Between the line containing "(b = true ↔" and the line containing "apply list_filter_iff. intros" lies a run of lines; give that run again exactly, with both of those lines, and nothing else from the entries below.

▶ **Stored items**
┌──

Lemma filter_articles_by_keywords_Return articles keywords w out w' :
  filter_articles_by_keywords lower articles keywords w = Return out w' ↔
  w' = w ∧ Forall (λ a, is_Some (verdict lower w keywords a)) articles ∧
  out = filter (λ a, verdict lower w keywords a = Some true) articles.
Proof. apply filter_loop_Return. Qed.

Lemma verdict_text w keywords a :
  ready text_members w a →
  ∃ b, verdict lower w keywords a = Some b ∧
       (b = true ↔ matches lower w keywords a).
Proof.
  intros (d & Ha & [t Ht] & [s Hs]). unfold verdict, matches. rewrite Ha. simpl.
  assert (dict_get d "title" (VStr "") = VStr t) as ->.
  { unfold text_of in Ht. unfold dict_get.
    destruct (d !! "title") as [[]|]; naive_solver. }
  assert (dict_get d "description" (VStr "") = VStr s) as ->.
  { unfold text_of in Hs. unfold dict_get.
    destruct (d !! "description") as [[]|]; naive_solver. }
  destruct (any_keyword_text t s keywords) as (b & -> & Hb).
  exists b. split; [done|]. rewrite Hb. unfold keyword_match. split.
  - intros (k & ? & ?). exists d. split; [done|]. by exists k, t, s.
  - intros (d' & [= <-] & k & t' & s' & ? & Ht' & Hs' & ?).
    exists k. naive_solver.
Qed.

Lemma filter_articles_by_keywords_text articles keywords w :
  Forall (ready text_members w) articles →
  filter_articles_by_keywords lower articles keywords w =
    Return (filter (λ a, verdict lower w keywords a = Some true) articles) w.
Proof.
  intros Hall. apply filter_articles_by_keywords_Return.
  split; [done|]. split; [|done].
  eapply Forall_impl; [exact Hall|]. intros a Ha.
  destruct (verdict_text w keywords a Ha) as (b & -> & _). eauto.
Qed.

(** C6.  On articles whose title and description are text where present,
    the filter returns, without touching the store and without an error,
    exactly the articles of its input, in the order of the input, for
    which some keyword occurs, all text lowered, as a substring of the
    title or of the description, an absent member counting as the empty
    string. *)
Theorem filter_articles_by_keywords_subsequence (w : world)
    (articles : list loc) (keywords : list string) :
  Forall (ready text_members w) articles →
  ∃ keep : loc → bool,
    filter_articles_by_keywords lower articles keywords w =
      Return (filter (λ a, keep a = true) articles) w ∧
    ∀ a, a ∈ articles → keep a = true ↔ matches lower w keywords a.
Proof.
  intros Hall.
  exists (λ a, bool_decide (verdict lower w keywords a = Some true)). split.
  - rewrite (filter_articles_by_keywords_text _ _ _ Hall). f_equal.
    apply list_filter_iff. intros a. by rewrite bool_decide_eq_true.
  - intros a Ha. rewrite Forall_forall in Hall.
    destruct (verdict_text w keywords a (Hall a Ha)) as (b & Hb & Hm).
    rewrite bool_decide_eq_true, Hb, <- Hm. naive_solver.
Qed.

End keyword_filter.

(** ** Order through the later stages *)

Lemma published_ge_trans w a b c :
  published_ge w a b → published_ge w b c → published_ge w a c.
Proof.
  intros (p & q & Hp & Hq & Hqp) (q' & r & Hq' & Hr & Hrq).
  exists p, r. repeat split; [done..|].
  assert (q' = q) as -> by congruence. by eapply string_leb_trans.
Qed.

Lemma Sorted_filter {A} (R : relation A) (P : A → Prop)
    `{!∀ x, Decision (P x)} `{!Transitive R} l :
  Sorted R l → Sorted R (filter P l).
Proof.
  intros Hs%Sorted_StronglySorted; [|done].
  apply StronglySorted_Sorted.
  induction Hs as [|x l Hs IH Hx]; [constructor|].
  rewrite filter_cons. case_decide; [|done].
  constructor; [done|]. rewrite Forall_forall in Hx |- *.
  intros y [_ ?]%list_elem_of_filter. auto.
Qed.

Lemma field_update_at f l w w' k :
  heap w' = update_at f l (heap w) → (∀ d, f d !! k = d !! k) →
  ∀ a, field w' k a = field w k a.
Proof.
  intros Hw Hf a. unfold field. rewrite Hw, update_at_lookup.
  destruct (heap w !! a) as [d|]; simpl; [|done]. by case_bool_decide.
Qed.

Lemma non_increasing_ext w w' l :
  (∀ a, field w' "published" a = field w "published" a) →
  non_increasing w l → non_increasing w' l.
Proof.
  intros Hf Hl i a b Ha Hb. destruct (Hl i a b Ha Hb) as (p & q & Hp & Hq & ?).
  exists p, q. unfold published, str_field in *. by rewrite !Hf.
Qed.

Lemma adjusted_lookup_ne d k : k ≠ "subjectivity" → adjusted d !! k = d !! k.
Proof.
  intros. unfold adjusted. destruct (d !! "sentiment") as [v|]; [|done].
  destruct (py_eq v (VStr "NEUTRAL")); [|done]. by rewrite lookup_insert_ne.
Qed.

Lemma non_increasing_filter w (P : loc → Prop) `{!∀ a, Decision (P a)} l :
  non_increasing w l → non_increasing w (filter P l).
Proof.
  rewrite !non_increasing_Sorted. apply Sorted_filter.
  intros a b c. apply published_ge_trans.
Qed.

└──

▶ **Exercise response**
       (b = true ↔ matches lower w keywords a).
Proof.
  intros (d & Ha & [t Ht] & [s Hs]). unfold verdict, matches. rewrite Ha. simpl.
  assert (dict_get d "title" (VStr "") = VStr t) as ->.
  { unfold text_of in Ht. unfold dict_get.
    destruct (d !! "title") as [[]|]; naive_solver. }
  assert (dict_get d "description" (VStr "") = VStr s) as ->.
  { unfold text_of in Hs. unfold dict_get.
    destruct (d !! "description") as [[]|]; naive_solver. }
  destruct (any_keyword_text t s keywords) as (b & -> & Hb).
  exists b. split; [done|]. rewrite Hb. unfold keyword_match. split.
  - intros (k & ? & ?). exists d. split; [done|]. by exists k, t, s.
  - intros (d' & [= <-] & k & t' & s' & ? & Ht' & Hs' & ?).
    exists k. naive_solver.
Qed.

Lemma filter_articles_by_keywords_text articles keywords w :
  Forall (ready text_members w) articles →
  filter_articles_by_keywords lower articles keywords w =
    Return (filter (λ a, verdict lower w keywords a = Some true) articles) w.
Proof.
  intros Hall. apply filter_articles_by_keywords_Return.
  split; [done|]. split; [|done].
  eapply Forall_impl; [exact Hall|]. intros a Ha.
  destruct (verdict_text w keywords a Ha) as (b & -> & _). eauto.
Qed.

(** C6.  On articles whose title and description are text where present,
    the filter returns, without touching the store and without an error,
    exactly the articles of its input, in the order of the input, for
    which some keyword occurs, all text lowered, as a substring of the
    title or of the description, an absent member counting as the empty
    string. *)
Theorem filter_articles_by_keywords_subsequence (w : world)
    (articles : list loc) (keywords : list string) :
  Forall (ready text_members w) articles →
  ∃ keep : loc → bool,
    filter_articles_by_keywords lower articles keywords w =
      Return (filter (λ a, keep a = true) articles) w ∧
    ∀ a, a ∈ articles → keep a = true ↔ matches lower w keywords a.
Proof.
  intros Hall.
  exists (λ a, bool_decide (verdict lower w keywords a = Some true)). split.
  - rewrite (filter_articles_by_keywords_text _ _ _ Hall). f_equal.
    apply list_filter_iff. intros a. by rewrite bool_decide_eq_true.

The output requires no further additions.